Tahun 1952, Presiden Soekarno memanggil R SOEDIRO yang kala itu sedang menjabat Gubernur Sulawesi untuk menjadi Walikota Kotapraja Jakarta Raya. Bung Karno yang sudah sangat mengenal Soediro, sebab saat menjelang Proklamasi Kemerdekaan Soediro menjadi tangan kanan Bung Karno. Kedekatan Soediro dengan tokoh-tokoh masyarakat Jakarta juga tak diragukan lagi. Ia adalah pemimpin Barisan Pelopor yang merupakan inti Barisan Banteng. Soediro pula yang pertama membentuk Satuan Pengawal Presiden yang terdiri dari para pendekar-pendekar Jakarta untuk mengamankan Presiden Soekarno dan Wakil Presiden Mohammad Hatta.
Untuk membangun keterlibatan rakyat dalam penciptaan keamanan dan ketertiban Ibukota Jakarta, R Soediro mengaktifkan institusi RT dan RW yang mengikuti pola Tonarigumi pada masa penjajahan Jepang. Melalui RT dan RW, Walikota Soediro menggerakkan masyarakat, tidak hanya untuk mernciptakan keamanan dan ketertiban tapi juga untuk kebersihan Ibukota Jakarta. Sebagai pemimpin pemerintah Ibukota, R Soediro berusaha agar Jakarta dapat jadi tuan rumah yang baik bagi para tetamu negara yang datang ke Indonesia.

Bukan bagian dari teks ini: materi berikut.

(* ===== verification/Mitigation.v ===== *)
(** What the Rowhammer mitigations of [mem/rowhammer_mitigation.{hh,cc}]
    share: the [Decision] handed to the memory controller, the members of the
    base class [RH_Mitigation], and the per-row access census of a reset. *)
From S2P Require Import Prelude.

(** ** Decisions *)

Record Decision := mkDecision {
  mitigate : bool;
  isActionSwap : list bool;
  validAddrs : Z;
  addrs : list Z;
  remappedAddr : Z;
  delay : Z;
  SRAM_delay : Z;
  MC_delay : Z }.
#[global] Instance eta_Decision : Settable Decision := fun r =>
  mkDecision (mitigate r) (isActionSwap r) (validAddrs r) (addrs r) (remappedAddr r)
    (delay r) (SRAM_delay r) (MC_delay r).

(** [resetDecision()], the same in the three classes: [-1] and [false] land in
    [Addr] members. *)
Definition resetDecision : Decision :=
  mkDecision false (replicate 6 false) 0 (replicate 6 0) (u64 (-1)) 0 0 0.

(** [isActionSwap[validAddrs] = true; addrs[validAddrs] = a; validAddrs++;] *)
Definition push_action (a : Z) : comp Decision unit :=
  d ← get;
  sw ← lift (awrite (isActionSwap d) (validAddrs d) true);
  ad ← lift (awrite (addrs d) (validAddrs d) a);
  modify (fun d => d <| isActionSwap := sw |> <| addrs := ad |>
                     <| validAddrs ::= fun n => u32 (n + 1) |>).

(** ** The base class *)

(** The literal [64000000000]: the 64 ms refresh window in ticks (ps). *)
Definition refresh_window : Z := 64000000000.

Record RH_Mitigation := mkMitigation {
  numRows : Z;
  numBanks : Z;
  numRanks : Z;
  numChannels : Z;
  last_reset : Z;
  threshold : Z;
  decision : Decision;
  numAccessesToRow : list Z;
  moveDelay : Z;
  accDelay : Z;
  swapDelay : Z;
  virtualize_RIT : bool;
  SRAM_RQT_accDelay : Z;
  SRAM_Cache_accDelay : Z;
  SRAM_CBF_accDelay : Z;
  SRAM_RIT_accDelay : Z;
  s_num_resets : Z;
  s_num_accesses : Z;
  s_numLogRowAccesses : list Z;
  s_numRowAccesses_RH : Z }.
#[global] Instance eta_RH_Mitigation : Settable RH_Mitigation := fun r =>
  mkMitigation (numRows r) (numBanks r) (numRanks r) (numChannels r) (last_reset r)
    (threshold r) (decision r) (numAccessesToRow r) (moveDelay r) (accDelay r) (swapDelay r)
    (virtualize_RIT r) (SRAM_RQT_accDelay r) (SRAM_Cache_accDelay r) (SRAM_CBF_accDelay r)
    (SRAM_RIT_accDelay r) (s_num_resets r) (s_num_accesses r) (s_numLogRowAccesses r)
    (s_numRowAccesses_RH r).

Definition numDRAMRows (b : RH_Mitigation) : Z :=
  u32 (numRows b * numBanks b * numRanks b * numChannels b).

(** [if (currTick - last_reset >= 64000000000)] *)
Definition window_over (b : RH_Mitigation) (currTick : Z) : bool :=
  refresh_window <=? u64 (currTick - last_reset b).

Definition on_decision (m : comp Decision unit) : comp RH_Mitigation unit :=
  zoom decision (fun d b => b <| decision := d |>) m.

(** ** The access census *)

(** The inner loop over [logval]: the decade of [n], the last one open. *)
Fixpoint log_class (k : nat) (i logval n : Z) : option Z :=
  match k with
  | O => None
  | S k' =>
      let next_logval := 10 * logval in
      if (logval <=? n) && ((n <? next_logval) || (k' =? 0)%nat) then Some i
      else log_class k' (i + 1) next_logval n
  end.

Definition count_decade (k : nat) (n : Z) : comp RH_Mitigation unit :=
  match log_class k 0 1 n with
  | Some i =>
      l ← gets s_numLogRowAccesses;
      c ← lift (aread l i);
      l' ← lift (awrite l i (u64 (c + 1)));
      modify (fun b => b <| s_numLogRowAccesses := l' |>)
  | None => mret tt
  end.

Definition clear_row (rval : Z) : comp RH_Mitigation unit :=
  l ← gets numAccessesToRow; l' ← lift (awrite l rval 0);
  modify (fun b => b <| numAccessesToRow := l' |>).

(** The body of the census loop of RRS and RQ. *)
Definition census_row (rval : Z) : comp RH_Mitigation unit :=
  l ← gets numAccessesToRow;
  n ← lift (aread l rval);
  thr ← gets threshold;
  when_ (thr <=? n) (modify (fun b => b <| s_numRowAccesses_RH ::= fun c => u64 (c + 1) |>));;
  count_decade 4 n;;
  clear_row rval.

(** [numAccessesToRow[id]++] *)
Definition count_access (id : Z) : comp RH_Mitigation Z :=
  l ← gets numAccessesToRow;
  n ← lift (aread l id);
  l' ← lift (awrite l id (u32 (n + 1)));
  modify (fun b => b <| numAccessesToRow := l' |>);;
  mret (u32 (n + 1)).

(** ** Facts *)

(** A decade other than the last is [10^i <= n < 10^(i+1)]; zero has none. *)
Lemma log_class_spec k : forall i lv n, 0 < lv ->
  match log_class k i lv n with
  | Some j => i <= j < i + Z.of_nat k /\ lv * 10 ^ (j - i) <= n /\
              (n < lv * 10 ^ (j - i + 1) \/ j = i + Z.of_nat k - 1)
  | None => n < lv \/ k = O
  end.
Proof.
  induction k as [|k IH]; intros i lv n Hlv; cbn [log_class]; [by right|].
  destruct (Z.leb_spec lv n) as [Hle|]; cbn [andb].
  - destruct (Z.ltb_spec n (10 * lv)) as [Hlt|Hge]; cbn [orb].
    { rewrite Z.sub_diag. split; [lia|]. split; [lia|left; lia]. }
    destruct (Nat.eqb_spec k 0) as [->|Hk].
    { rewrite Z.sub_diag. split; [lia|]. split; [lia|right; lia]. }
    specialize (IH (i + 1) (10 * lv) n ltac:(lia)).
    destruct (log_class k (i + 1) (10 * lv) n) as [j|]; [|destruct IH; lia].
    destruct IH as (Hj & Hlo & Hhi). split; [lia|].
    assert (forall e, 0 <= e -> lv * 10 ^ (e + 1) = 10 * lv * 10 ^ e) as Hpow.
    { intros e He. rewrite Z.pow_add_r by lia. lia. }
    split.
    + replace (j - i) with (j - (i + 1) + 1) by lia. rewrite Hpow; lia.
    + destruct Hhi as [Hhi|Hhi]; [left|right; lia].
      replace (j - i + 1) with (j - (i + 1) + 1 + 1) by lia. rewrite Hpow by lia. done.
  - specialize (IH (i + 1) (10 * lv) n ltac:(lia)).
    destruct (log_class k (i + 1) (10 * lv) n) as [j|] eqn:E; [|left; lia].
    destruct IH as (Hj & Hlo & _).
    assert (1 <= 10 ^ (j - (i + 1))) by (assert (0 < 10 ^ (j - (i + 1))) by (apply Z.pow_pos_nonneg; lia); lia).
    nia.
Qed.

(** The members a census may change are the three it counts in. *)
Definition same_setup (b b' : RH_Mitigation) : Prop :=
  numRows b' = numRows b /\ numBanks b' = numBanks b /\ numRanks b' = numRanks b /\
  numChannels b' = numChannels b /\ last_reset b' = last_reset b /\
  threshold b' = threshold b /\ decision b' = decision b /\
  moveDelay b' = moveDelay b /\ accDelay b' = accDelay b /\ swapDelay b' = swapDelay b /\
  virtualize_RIT b' = virtualize_RIT b /\
  zlen (numAccessesToRow b') = zlen (numAccessesToRow b) /\
  zlen (s_numLogRowAccesses b') = zlen (s_numLogRowAccesses b).

Lemma same_setup_refl b : same_setup b b.
Proof. done. Qed.
#[export] Hint Resolve same_setup_refl : core.

Lemma same_setup_trans b1 b2 b3 : same_setup b1 b2 -> same_setup b2 b3 -> same_setup b1 b3.
Proof. unfold same_setup. naive_solver congruence. Qed.

Lemma count_decade_spec k n b Q :
  Z.of_nat k <= zlen (s_numLogRowAccesses b) ->
  (forall b', same_setup b b' -> numAccessesToRow b' = numAccessesToRow b -> Q tt b') ->
  wp (count_decade k n) b Q.
Proof.
  intros Hl HQ. unfold count_decade. pose proof (log_class_spec k 0 1 n ltac:(lia)) as Hc.
  destruct (log_class k 0 1 n) as [j|]; [|apply wp_ret, HQ; done].
  destruct Hc as [Hj _]. wp_steps.
  destruct (zlookup_is_Some (s_numLogRowAccesses b) j) as [c Hcj]; [lia|].
  eapply rp_aread; [exact Hcj|]. wp_steps. apply rp_awrite; [lia|]. wp_steps.
  apply HQ; [|done]. unfold same_setup, over. cbn. by rewrite zlen_insert.
Qed.

Lemma clear_row_spec rval b Q :
  0 <= rval < zlen (numAccessesToRow b) ->
  Q tt (b <| numAccessesToRow := <[rval := 0]> (numAccessesToRow b) |>) ->
  wp (clear_row rval) b Q.
Proof. intros Hr HQ. unfold clear_row. wp_steps. apply rp_awrite; [done|]. by wp_steps. Qed.

Lemma census_row_spec rval b Q :
  0 <= rval < zlen (numAccessesToRow b) -> 4 <= zlen (s_numLogRowAccesses b) ->
  (forall b', same_setup b b' ->
     numAccessesToRow b' = <[rval := 0]> (numAccessesToRow b) -> Q tt b') ->
  wp (census_row rval) b Q.
Proof.
  intros Hr Hl HQ. unfold census_row. wp_steps.
  destruct (zlookup_is_Some _ _ Hr) as [n Hn]. eapply rp_aread; [exact Hn|]. wp_steps.
  apply wp_when; intros _; wp_steps.
  all: apply count_decade_spec; [cbn; lia|]; intros b1 Hs E1.
  all: apply clear_row_spec; [by rewrite E1|].
  all: apply HQ; unfold over; cbn in *; [|by rewrite E1].
  all: unfold same_setup in *; cbn in *; rewrite zlen_insert, E1; naive_solver congruence.
Qed.

Lemma count_access_spec id b n Q :
  numAccessesToRow b !! id = Some n ->
  Q (u32 (n + 1)) (b <| numAccessesToRow := <[id := u32 (n + 1)]> (numAccessesToRow b) |>) ->
  wp (count_access id) b Q.
Proof.
  intros Hn HQ. unfold count_access. wp_steps. eapply rp_aread; [exact Hn|]. wp_steps.
  apply rp_awrite; [by eapply zlookup_lt|]. by wp_steps.
Qed.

Sebagai saslah seorang pemimpin PNI, Soediro juga menggerakkan jejaring partai hingga ke pelosok kampung, yang kala itu sebagian besar merupakan aktifis PNI.
Dengan strategi keamanan berbasis rakyat maka selama berlangsung Konperensi Asia Afrika, situasi di dalam kota Bandung, Ibukota Jakarta dan jalur jalan raya yang menghubungkan dua kota ini relatif aman. Sementara di luar kota Bandung, pertempuran sengit tet5ap terjadi antara TNI dan kelompok pemberontak DI/NII. Bahkan pertempuran kian memuncak pada masa sesudah Konperensi Asia Afrika.
Terselenggaranya KAA tidak hanya memberikan pelajaran berharga bagaimana menggalang kerjasama antar bangsa, tapi juga menjadi contoh keberanian pemerintah mengadakan pertemuan internasional, di satu wilayah yang sarat dengan gangguan keamanan, melalui penggalangan potensi rakyat. Hal ini seyogyanya jadi pelajaran berharga bagi pemerintah dan generasi mendatang.